My leeks grew!!! I can’t tell you how exciting I find it when I can go into the garden and pick something for dinner. I have always heard that leeks were quite difficult to grow and a bit temperamental, but I planted some seed last year and watched them grow. OK you do have to pamper them a little bit but once the soil is prepared, it’s really not too hard. We have red clay soil and so I added some of our own compost to the area to loosen it a little, improve the drainage and give the ground some nourishment. I started them off in a seed tray, which I put in a sheltered potting area and waited….. I probably squealed a bit when they started to appear!
I nurtured my little seedlings and sang to them to make them grow better… I promise it’s a thing! Apparently, the Royal Horticultural Society did a study on the theory that talking to plants really does help them grow better, the result being that speaking to plants did indeed help them grow; furthermore, the female voice helped plants to grow even better than the male voice. I’m not sure my singing helped them but I am now eating leeks and it keeps me happy. Anyway with the seedlings growing happily to the required size for planting out I realised my folly in that they are fiddly to separate and each one needs careful placing. After a few back breaking hours of making little holes in the prepared planting bed and carefully separating and dropping each newly sprouted leek into it, I realised that it would definitely have been easier to go with the direct sowing method and then just thin the resulting seedlings. A lesson learned. I will say this… watch out for the birds who think it highly entertaining to pluck your hard work out of the ground and fling them to one side! I planted my leeks in late September early October last year and they are ready now. They will stay in the ground quite happily, until they are picked as they do not need to be harvested all at once. Do check on the packet if you want to grow leeks because there are obviously different varieties for different seasons, with some being more appropriate to plant now than others….
How I did it:
Fill a seed tray with compost, water it, thinly spread the seed on to the damp compost and cover with a little dry soil (it will soak up the damp). I always water the soil first when seeding so I don’t wash the seed away or to the side of the intended growing area.
Keep moist and sheltered.
When they are about 5 inches high and easier to handle, use a dibber (something to poke a hole) to make a hole in the ground a couple of inches deep and 3-4 inches apart and big enough that you can just drop the leek into it.
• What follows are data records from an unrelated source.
Lemma prev_block_spec (st : hdr_state) (h : Z) :
  wf_table st -> mapped_ok st -> 0 <= h < W64 ->
  exists r, GC_prev_block st h = Some r /\ nearest_down st (h / 4096) r.
Proof.
  intros (used & A & F & HT) M Hh. assert (H : hrep st A) by apply HT. unfold GC_prev_block.
  destruct (GET_BI_spec st A h H) as (b & -> & Hb). cbn.
  rewrite BI_KEY_div in Hb |- *. rewrite BI_SLOT_mod.
  replace (h / 4194304) with (h / 4096 / 1024) in * by (rewrite Z.div_div by lia; done).
  destruct (Z.eqb_spec b (GC_all_nils st)) as [->|Hne].
  - destruct (index_search_down st A (h / 4096 / 1024) H) as (A1 & A2 & EA & -> & Hf & Hg). cbn.
    assert (HA1 : A1 <> [] -> bkey st (List.last A1 NULL) < h / 4096 / 1024).
    { intros Hn. specialize (Hg Hn).
      destruct Hb as [[Hb _]|[_ Hb]]; [by destruct (hr_nils_out _ _ H)|].
      specialize (Hb (List.last A1 NULL)). rewrite EA in Hb.
      specialize (Hb ltac:(apply elem_of_app; left; by apply last_In)). lia. }
    eapply (prev_loop_spec st A); [done|done|]. exists A1, A2. split_and!; [done|done|by vm_compute|reflexivity|..].
    + intros Hn. specialize (HA1 Hn). change (BOTTOM_SZ - 1) with 1023. cbn. unfold slot_blk. dlia.
    + intros q Hq Hc. change (BOTTOM_SZ - 1) with 1023. cbn.
      destruct (mapped_slot st A H q) as (x & Hx & Ex); [by apply is_hdr_ptr_nonnull|].
      assert (Hx1 : x ∈ A1).
      { rewrite EA in Hx. apply elem_of_app in Hx as [|Hx]; [done|].
        rewrite Forall_forall in Hf. specialize (Hf x Hx). dlia. }
      destruct A1 as [|c A1 _] using rev_ind; [by apply elem_of_nil in Hx1|].
      split; [by destruct A1|]. rewrite last_last.
      assert (bkey st x <= bkey st c); [|unfold slot_blk; dlia].
      apply elem_of_app in Hx1 as [Hx1|Hx1]; [|by apply list_elem_of_singleton in Hx1 as ->].
      destruct (sorted_split st A H A1 A2 c x) as [_ [_ Hcx]]; [by rewrite EA, <- app_assoc|done|].
      specialize (Hcx Hx1). lia.
  - destruct Hb as [[Hb Ek]|[Hb _]]; [|done]. cbn.
    apply list_elem_of_split in Hb as (A1 & A2 & EA).
    assert (Es : slot_blk st b (h / 4096 mod 1024) = h / 4096) by (unfold slot_blk; rewrite Ek; dlia).
    eapply (prev_loop_spec st A); [done|done|]. exists (A1 ++ [b]), A2.
    split_and!; [by rewrite <- app_assoc|by rewrite last_last|cbn; dlia|reflexivity|..].
    + intros _. cbn. rewrite Z.max_l by dlia. lia.
    + intros q Hq _. cbn. split; [by destruct A1|lia].
Qed.

(** Blocks already passed when the walk of [GC_apply_to_all_blocks] stands at
    slot [j] of the first block of [A2]. *)
Definition passed (st : hdr_state) (A2 : list Z) (j q : Z) : Prop :=
  match A2 with
  | [] => True
  | b :: _ => q / 4096 / 1024 < bkey st b
              \/ (q / 4096 / 1024 = bkey st b /\ slot_blk st b j < q / 4096)
  end.

Definition apply_inv (st : hdr_state) (A : list Z) (n : nat) (s : Z * Z * list Z) : Prop :=
  let '(b, j, acc) := s in
  exists A1 A2, A = A1 ++ A2 /\ b = hd NULL A2 /\ j <= 1023
  /\ n = (length A2 * 1025 - Z.to_nat (1023 - Z.max j (-1)))%nat
  /\ NoDup acc
  /\ forall q, q ∈ acc <-> q mod 4096 = 0 /\ candidate st false q = true /\ passed st A2 j q.
(* ===== verification/Mark.v ===== *)
(** * The marker (mark.c, gc_pmark.h)

    The mark stack holds descriptions of memory ranges that may contain pointers
    to objects not yet looked at.  [GC_mark_from] takes entries off the stack,
    looks for pointers in them, marks the objects they point to and pushes these
    in turn; an entry that does not fit costs [GC_MARK_STACK_DISCARDS] others and
    invalidates the mark state.

    The stack is a list with its top first; [GC_mark_stack_size] bounds its length,
    so [GC_mark_stack_limit] is its size.  Marking writes mark bits, the header
    cache and the black lists only: the memory it reads is a function. *)

From Stdlib Require Import ZArith Lia.
From stdpp Require Import base gmap list.
From S2P Require Import Prelude BlackList Scratch Hblk Headers HeadersNav HdrCache MarkBits ObjMap.

Module Mark.
Import BlackList Scratch Headers HeadersNav HdrCache MarkBits ObjMap.

Definition PTR_BYTES : Z := 8.
Definition SIGNB : Z := 2 ^ 63.
Definition GC_DS_TAG_BITS : Z := 2.
Definition GC_DS_TAGS : Z := Z.shiftl 1 GC_DS_TAG_BITS - 1.
Definition GC_DS_LENGTH : Z := 0.
Definition GC_DS_BITMAP : Z := 1.
Definition GC_DS_PROC : Z := 2.
Definition GC_DS_PER_OBJECT : Z := 3.
Definition GC_INDIR_PER_OBJ_BIAS : Z := 16.
Definition GC_PROC_BYTES : Z := 100.
Definition GC_LOG_MAX_MARK_PROCS : Z := 6.
Definition GC_MAX_MARK_PROCS : Z := Z.shiftl 1 GC_LOG_MAX_MARK_PROCS.
Definition PROC (descr : Z) : Z := Z.land (Z.shiftr descr GC_DS_TAG_BITS) (GC_MAX_MARK_PROCS - 1).
Definition ENV (descr : Z) : Z := Z.shiftr descr (GC_DS_TAG_BITS + GC_LOG_MAX_MARK_PROCS).
Definition INITIAL_MARK_STACK_SIZE : Z := HBLKSIZE.
Definition GC_MARK_STACK_DISCARDS : Z := INITIAL_MARK_STACK_SIZE / 8.
Definition SPLIT_RANGE_PTRS : Z := 128.
Definition PTRS_TO_BYTES (n : Z) : Z := n * PTR_BYTES.

Definition MS_NONE : Z := 0.
Definition MS_PUSH_RESCUERS : Z := 1.
Definition MS_PUSH_UNCOLLECTABLE : Z := 2.
Definition MS_ROOTS_PUSHED : Z := 3.
Definition MS_PARTIALLY_INVALID : Z := 4.
Definition MS_INVALID : Z := 5.

Definition IS_PTRFREE (hhdr : hdr) : bool := 0 =? hb_descr hhdr.
Definition HBLKDISPL (p : Z) : Z := modHBLKSZ p.

(** A mark procedure, given the object and its environment, pushes objects and
    ranges with these operations. *)
Inductive mp_action :=
  | MP_MARK_AND_PUSH (obj : Z)
  | MP_mark_and_push_ptrs (to : list Z)
  | MP_push_obj_descr (obj descr : Z).

(** The calls that [GC_push_roots] makes for the roots. *)
Inductive root_push :=
  | RP_conditional (bottom top : Z) (all : bool)
  | RP_eager (bottom top : Z)
  | RP_stack (bottom top : Z)
  | RP_one (p : Z).

(** What marking reads and does not change.  [GC_scratch_recycle_inner] hands the
    memory of an old mark stack to the block allocator. *)
Record menv := Menv {
  mem : Z -> Z;
  GC_obj_map : gmap Z (list Z);
  offs : offsets;
  GC_least_plausible_heap_addr : Z;
  GC_greatest_plausible_heap_addr : Z;
  GC_mark_procs : Z -> Z -> Z -> list mp_action;
  GC_page_was_dirty : Z -> bool;
  GC_incremental : bool;
  GC_push_roots_calls : bool -> list root_push;
  GC_scratch_recycle_inner : Z -> Z -> hdr_state -> hdr_state
}.

Record mse := Mse { mse_start : Z; mse_descr : Z }.

Record mk_state := Mk {
  mk_tab : hdr_state;
  mk_bl : bl_state;
  GC_mark_stack : list mse;
  GC_mark_stack_addr : Z;
  GC_mark_stack_size : Z;
  GC_mark_stack_too_small : bool;
  GC_mark_state : Z;
  GC_objects_are_marked : bool;
  GC_scan_ptr : Z
}.

Definition set_tab v s := Mk v (mk_bl s) (GC_mark_stack s) (GC_mark_stack_addr s) (GC_mark_stack_size s)
  (GC_mark_stack_too_small s) (GC_mark_state s) (GC_objects_are_marked s) (GC_scan_ptr s).
Definition set_bl v s := Mk (mk_tab s) v (GC_mark_stack s) (GC_mark_stack_addr s) (GC_mark_stack_size s)
  (GC_mark_stack_too_small s) (GC_mark_state s) (GC_objects_are_marked s) (GC_scan_ptr s).
Definition set_stack v s := Mk (mk_tab s) (mk_bl s) v (GC_mark_stack_addr s) (GC_mark_stack_size s)
  (GC_mark_stack_too_small s) (GC_mark_state s) (GC_objects_are_marked s) (GC_scan_ptr s).
Definition set_stack_addr v s := Mk (mk_tab s) (mk_bl s) (GC_mark_stack s) v (GC_mark_stack_size s)
  (GC_mark_stack_too_small s) (GC_mark_state s) (GC_objects_are_marked s) (GC_scan_ptr s).
Definition set_stack_size v s := Mk (mk_tab s) (mk_bl s) (GC_mark_stack s) (GC_mark_stack_addr s) v
  (GC_mark_stack_too_small s) (GC_mark_state s) (GC_objects_are_marked s) (GC_scan_ptr s).
Definition set_too_small v s := Mk (mk_tab s) (mk_bl s) (GC_mark_stack s) (GC_mark_stack_addr s) (GC_mark_stack_size s)
  v (GC_mark_state s) (GC_objects_are_marked s) (GC_scan_ptr s).
Definition set_mark_state v s := Mk (mk_tab s) (mk_bl s) (GC_mark_stack s) (GC_mark_stack_addr s) (GC_mark_stack_size s)
  (GC_mark_stack_too_small s) v (GC_objects_are_marked s) (GC_scan_ptr s).
Definition set_marked v s := Mk (mk_tab s) (mk_bl s) (GC_mark_stack s) (GC_mark_stack_addr s) (GC_mark_stack_size s)
  (GC_mark_stack_too_small s) (GC_mark_state s) v (GC_scan_ptr s).
Definition set_scan v s := Mk (mk_tab s) (mk_bl s) (GC_mark_stack s) (GC_mark_stack_addr s) (GC_mark_stack_size s)
  (GC_mark_stack_too_small s) (GC_mark_state s) (GC_objects_are_marked s) v.

(** The number of entries: [GC_mark_stack_top - GC_mark_stack + 1]. *)
Definition depth (s : mk_state) : Z := Z.of_nat (length (GC_mark_stack s)).
Definition GC_mark_stack_empty (s : mk_state) : bool := depth s <=? 0.

(** Assigning a header field through its pointer. *)
Definition mk_upd_hdr (v : Z) (f : hdr -> hdr) (s : mk_state) : mk_state :=
  set_tab (set_hdrs (<[v := f (hdr_of (mk_tab s) v)]> (hdrs (mk_tab s))) (mk_tab s)) s.

Section Mark.
Context (E : menv).

(** *** Pushing *)

(** The entries above the discarded ones are lost; the caller writes its own. *)
Definition GC_signal_mark_stack_overflow (s : mk_state) : mk_state :=
  set_stack (drop (Z.to_nat GC_MARK_STACK_DISCARDS) (GC_mark_stack s))
    (set_too_small true (set_mark_state MS_INVALID s)).

Definition GC_ms_push_obj_descr (obj descr : Z) (s : mk_state) : mk_state :=
  let s := if GC_mark_stack_size s <=? depth s then GC_signal_mark_stack_overflow s else s in
  set_stack (Mse obj descr :: GC_mark_stack s) s.

Definition GC_ms_push_obj_hdr (obj : Z) (hhdr : hdr) (s : mk_state) : mk_state :=
  if negb (IS_PTRFREE hhdr) then GC_ms_push_obj_descr obj (hb_descr hhdr) s else s.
With a leek in each hole, carefully fill each hole with water. The soil will naturally fall back in time.
Bank up the soil around the base as they grow to blanch them.
TO SEED DIRECTLY….
Make a trench a couple of inches deep water it and sew directly into the bottom of it. Cover lightly with soil and thin to about one every 3-4 inches when the leeks start to grow. As they grow, fill in the trench to soil level.
The most desirable part of the leek to eat is the white part. This part has been excluded from sunlight (blanched). It’s not necessary to do, but to get a larger portion of the leek stalk to stay white, make an even deeper hole and as they grow bank up the soil around them or you can also tie cardboard or some other such thing around each stalk as they grow…. Perhaps use empty toilet rolls…. I say no more.